Stereotypes, ignorance, and misinformation. They're all still conspiring to create the impression that IT departments are more of an obstruction than an asset to businesses.
As information technology professionals, we all know that IT can be a source of innovation and competitive advantage. We also need the business world to see IT through this lens, but currently there are too many myths skewing public perception of IT. My goal here is to address these myths and try to convey the right way IT should be perceived.
The single biggest myth is that IT is about providing technology. It's not. IT is about providing people with the capabilities they need to do their jobs. Or, externally, it's about enabling people to buy and use your company's products and services. Companies don't have computer problems -- they have business problems.
[Do you relate to these real-life digital business problems? Read 3 Meltdown Moments In Digital Strategy]
If we want to convince the wider business world that IT is actually indispensable to a business, we need to defuse these three myths:
1. BYOD is a mess created by employees
This is false. The bring-your-own-device movement was created by IT. When internal IT departments failed to meet employees' demands for mobile devices and services, they began looking for outside providers. In fact, IT has been dragging this problem around for at least 10 years, when people began bringing BlackBerry phones into the office. From the get-go, employees tried to circumvent IT departments because that seemed faster than waiting for IT to provide mobile services.
We cannot blame employees for IT issues like BYOD, and we cannot be perceived as blaming them. Our job is to stay ahead of technological trends and address their impact on data security and business processes long before they cascade into a problem. BYOD is a problem because IT failed to provide mobile capabilities soon enough.
2. Service catalogues demonstrate good service
No, service catalogues do not guarantee good service, nor do they compensate for years of poor service. When IT departments create service catalogues, they forget that a service "launch" requires some PR. Your end users, whom I prefer to call customers, often have no idea what's in the catalogue, and they don't want to waste time perusing it. Some departments don't understand why they get emails requesting password resets when their users can just go into the catalogue and do it. Sadly, their customers don't know about the option because IT failed to communicate it.

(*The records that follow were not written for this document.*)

Lemma find_key_None db source key :
  find_key db source key = None ↔
  ∀ id r, db !! id = Some r → ¬ (r_source r = source ∧ r_idempotency_key r = key).
Proof.
  unfold find_key. rewrite fmap_None, list_find_None, Forall_forall.
  setoid_rewrite elem_of_rows. naive_solver.
Qed.

Lemma find_key_unique db id r :
  wf_table db → db !! id = Some r → find_key db (r_source r) (r_idempotency_key r) = Some r.
Proof.
  intros Hwf Hr. destruct (find_key _ _ _) as [r'|] eqn:E.
  - apply find_key_Some in E as (Hs & Hk & id' & Hr').
    rewrite (wf_unique _ Hwf id id' r r') in Hr by done. congruence.
  - rewrite find_key_None in E. by destruct (E id r Hr).
Qed.
End row_facts.

Section admission.
Context `{SJ : SerdeJson} {PG : Postgres}.
Implicit Types (db : Table) (r : Row).

(** ** Admission *)

(** What the type system guarantees of the arguments of [admit]: the event, the
    key and the fingerprint come from their validating constructors. *)
Record admissible (event : Event) (key : IdempotencyKey) (fp : RequestFingerprint) : Prop := {
  admissible_id : valid_uuid (EventId_as_uuid (event_id event));
  admissible_event : valid_event event;
  admissible_key : valid_key (IdempotencyKey_expose key);
  admissible_fingerprint : length (RequestFingerprint_as_bytes fp) = 32%nat
}.

(** The answer to a request whose scoped key already has a row. *)
Definition resolve (fp : RequestFingerprint) r : AdmitOutcome :=
  if bool_decide (r_request_fingerprint r = RequestFingerprint_as_bytes fp)
  then Replayed (EventId_from_uuid (r_event_id r)) else Conflict.

Lemma admitted_row_checks {PGL : PostgresLaws PG} now event payload key fp :
  admissible event key fp → jsonb_in (event_payload event) = Ok payload →
  row_checks (admitted_row now event payload key fp) = true.
Proof.
  intros [_ (Hs%valid_label_ne & Ht%valid_label_ne & Hp) [Hk _] Hf] Hj. apply row_checks_spec.
  split_and!; [|done|by left].
  unfold content_checks, admitted_row, between; simpl.
  rewrite (jsonb_in_null _ _ Hj), Hf. unfold MAX_SOURCE_CHARS, MAX_EVENT_TYPE_CHARS in *.
  assert (is_null (event_payload event) = false) as -> by (by destruct (event_payload event)).
  unfold chars_count, MAX_IDEMPOTENCY_KEY_CHARS in *. rewrite !andb_true_iff, !Z.leb_le, Z.eqb_eq. split_and!; try done; lia.
Qed.

(** The INSERT never trips a CHECK constraint on an admissible request. *)
Lemma sql_insert_eq {PGL : PostgresLaws PG} now event key fp db :
  admissible event key fp →
  sql_insert now event key fp db =
    match jsonb_in (event_payload event) with
    | Err code => Err (sql_error code)
    | Ok payload =>
        match find_key db (EventSource_as_str (event_source event)) (IdempotencyKey_expose key) with
        | Some _ => Ok (None, db)
        | None =>
            match db !! EventId_as_uuid (event_id event) with
            | Some _ => Err unique_violation
            | None => Ok (Some (EventId_as_uuid (event_id event)),
                <[EventId_as_uuid (event_id event) := admitted_row now event payload key fp]> db)
            end
        end
    end.
Proof.
  intros Hadm. unfold sql_insert. destruct (jsonb_in _) as [payload|code] eqn:E; simpl; [|done].
  unfold insert_row. by rewrite admitted_row_checks.
Qed.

IT is responsible for marketing and selling its own services. As tech companies have discovered, you can't release features and expect adoption -- you have to let everyone know about the capabilities and business value first.
3. Good service metrics = good service
It's a myth that first-contact resolution and high incidence volumes are signs of exceptional service. They can mean just the opposite. First-contact resolution doesn't necessarily mean that the customer was happy with the service or that the solution was effective. But because that metric is often put on a pedestal, IT departments feel pressured to fix a complaint while they have the customer on the phone or IM. Often, that just wastes the person's time. At some departments, IT admins rush customers off the phone to close the ticket within the first call resolution target window. In many cases, IT people need to forget first contact resolution and pass the problem to a specialist (second contact), who can potentially diagnose and solve it in half the time.

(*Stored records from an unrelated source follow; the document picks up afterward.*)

(** A claim takes the oldest rows of the queue: a row left behind is younger
    than every row taken, and the limit is used up. *)
Lemma candidates_oldest now limit locked db r :
  r ∈ queue now locked db → r ∉ candidates now limit locked db →
  length (candidates now limit locked db) = Z.to_nat limit ∧
  ∀ c, c ∈ candidates now limit locked db → claim_le c r.
Proof.
  rewrite candidates_queue. intros Hr Hn. pose proof (queue_sorted now locked db) as Hs.
  rewrite <-(take_drop (Z.to_nat limit) (queue now locked db)) in Hr, Hs.
  apply elem_of_app in Hr as [?|Hd]; [done|]. split.
  - apply list_elem_of_lookup_1 in Hd as (i & Hi%lookup_lt_Some).
    rewrite length_drop in Hi. apply length_take_le. lia.
  - intros c Hc. by eapply StronglySorted_app_1_elem_of.
Qed.

(** A row with few enough rows before it is a candidate. *)
Lemma candidates_enough now limit locked db r :
  wf_table db → 0 ≤ limit → r ∈ queue now locked db →
  Z.of_nat (length (filter (λ c, claim_le c r) (queue now locked db))) ≤ limit →
  r ∈ candidates now limit locked db.
Proof.
  intros Hwf Hl Hr Hlen. destruct (decide (r ∈ candidates now limit locked db)) as [|Hn]; [done|].
  exfalso. destruct (candidates_oldest now limit locked db r Hr Hn) as [Hc Hle].
  assert (r :: candidates now limit locked db ⊆+
    filter (λ c, claim_le c r) (queue now locked db)) as Hs%submseteq_length.
  { apply NoDup_submseteq.
    - constructor; [done|]. eapply NoDup_fmap_1, (candidates_NoDup now limit locked db Hwf).
    - intros c [->|Hcin]%elem_of_cons; apply list_elem_of_filter; split; [right; lia|done|auto|].
      by eapply candidates_in. }
  simpl in Hs. lia.
Qed.
(* ===== verification/AdmitTx.v ===== *)
(** * Concurrent admissions (the transaction inside [Store::admit])

    [Store] takes an admission as one atomic step on the table. Here it is what
    the code does: BEGIN, the INSERT, perhaps the SELECT, and COMMIT, each a
    statement of a READ COMMITTED transaction, interleaved with the statements of
    other admissions and with the claims and completions of workers. An INSERT
    whose key or identity is held by the uncommitted row of another transaction
    waits for it; a SELECT sees what is committed. The theorem is that every
    interleaving behaves as a sequence of atomic admissions, in the order in which
    the transactions end, and that every admission returns within four statements. *)

From S2P Require Import Prelude Text Json Crates Reference Event Idempotency Config Schema Store.
From S2P Require Import Fixtures StoreSpec ClaimSpec History.

Section transactions.
Context `{SJ : SerdeJson} {PG : Postgres}.
Implicit Types (db : Table) (r : Row).

(** ** Sessions *)

(** The arguments of one call of [admit]; [rq_now] is its transaction's time. *)
Record Request := mkRequest {
  rq_now : Z;
  rq_event : Event;
  rq_key : IdempotencyKey;
  rq_fp : RequestFingerprint
}.

(** Where the call is: not begun, open, holding an uncommitted row, after an INSERT
    that found a conflict, with an outcome to commit, or returned. *)
Inductive TxPhase :=
| X_start
| X_open
| X_inserted (row : Row)
| X_lookup
| X_ready (outcome : AdmitOutcome)
| X_done (res : result StoreError AdmitOutcome).

Record Session := mkSession { ss_req : Request; ss_phase : TxPhase }.

Record TxState := mkTxState { tx_db : Table; tx_sessions : list Session }.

Similarly, a high or low number of incidents can indicate problems. Are the same problems repeating themselves? Is service so bad that employees ignore the service desk? Stop creating myths about success and failure out of individual metrics. Look at sets of metrics to form narratives about your service. Maybe even ask your customers what they think about the service desk.

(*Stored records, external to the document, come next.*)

Lemma get_fault_spec fault id db :
  wf_table db →
  match get fault id db with
  | Ok None => db !! EventId_as_uuid id = None
  | Ok (Some rec) => ∃ r, db !! EventId_as_uuid id = Some r ∧ rec_event_id rec = id ∧
      rec_source rec = r_source r ∧ rec_event_type rec = r_event_type r ∧
      as_db_str (rec_status rec) = r_status r
  | Err e => ∃ x, e = StoreError_from x
  end.
Proof.
  intros Hwf. destruct fault as [e|]; [by exists e|].
  destruct (get_ok id db Hwf) as (rec & -> & Hrec). destruct rec; naive_solver.
Qed.

(** [Store] keeps the contract, whatever fails during the request. *)
#[global] Instance pg_contract env :
  StoreContract (pg_store env) wf_table (λ db id, db !! EventId_as_uuid id).
Proof.
  split; simpl.
  - intros. by apply admit_wf.
  - intros event key fp db id db' replayed Hwf Hadm Hres.
    pose proof (admit_wf (env_admit env) (env_now env) event key fp db Hadm Hwf) as Hwf'.
    rewrite Hres in Hwf'. simpl in Hwf'.
    destruct (admit_answer (env_admit env) (env_now env) event key fp db id db') as
      (r & Hk & Hid & Hfp & _); [done|done|by destruct replayed; auto|].
    apply find_key_Some in Hk as (Hs & Hik & i & Hr).
    pose proof (wf_rows _ Hwf' _ _ Hr) as Hwr.
    assert (i = EventId_as_uuid id) as -> by (rewrite <-Hid; by rewrite (wf_row_id _ _ Hwr)).
    pose proof (admit_identity _ _ _ _ _ _ _ _ _ Hres) as Hident.
    split; [apply Hwr|]. destruct replayed.
    + split; [done|]. by exists r.
    + destruct Hident as (Hn & payload & Hr'). split; [done|]. exists r.
      split; [done|]. split; [done|]. intros _. rewrite Hr in Hr'. by injection Hr' as ->.
  - intros event key fp db id r Hwf Hr.
    destruct (apply_op_row (OpAdmit (env_admit env) (env_now env) event key fp) db _ r Hwf Hr)
      as (r' & Hr' & Hstep). simpl in Hr'. rewrite Hr'. by inversion Hstep.
  - intros id db Hwf. by apply get_fault_spec.
Qed.
End contract.

(** ** Requests the handler takes to the store *)

Section requests.
Context `{SJ : SerdeJson} {SW : SerdeJsonWriter} {SH : Sha2} {HT : Http} {UC : UuidCrate}.

(** A request that passes validation: a valid key header, a body of the right
    shape, valid labels and a payload that is not null. *)
Record acceptable (headers : HeaderMap) (body : result JsonRejection EventRequest)
    (key : IdempotencyKey) (request : EventRequest) : Prop := {
  acc_key : idempotency_key headers = Ok key;
  acc_body : body = Ok request;
  acc_source : valid_label MAX_SOURCE_CHARS (req_source request);
  acc_type : valid_label MAX_EVENT_TYPE_CHARS (req_event_type request);
  acc_payload : req_payload request ≠ VNull
}.

(** The event and the fingerprint built from a request. *)
Definition request_event (v4 : Uuid) (now : SystemTime) (request : EventRequest) : Event :=
  mkEvent (mkEventId v4) (mkEventSource (req_source request))
    (mkEventType (req_event_type request)) (req_payload request) now.

Definition request_fp (request : EventRequest) : RequestFingerprint :=
  RequestFingerprint_compute (mkEventSource (req_source request))
    (mkEventType (req_event_type request)) (req_payload request).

Some people believe that corporate IT organizations are as powerful as they were in the 1990s. They're not.
Many have moved from technology innovators to infrastructure administrators. In my opinion, we can reverse that trend by demolishing these IT myths and reminding businesses -- and IT professionals -- that IT provides capabilities, not technology. We are in an age of simplification, best illustrated by the consumerization of business software. People want IT to automate, streamline, or eliminate tedious processes. They want more time to do their jobs. Shadow IT and unmanaged BYOD merely reflect IT's failure to honor these needs.
IT isn't a standalone part of any organization. It's as much a part of the business as marketing or accounting. You provide a service, which means you must research, market, sell, and communicate that service internally. I don't believe IT will go extinct, but we need to overcome our own myths and improve outside perceptions to continue playing a vital role in businesses.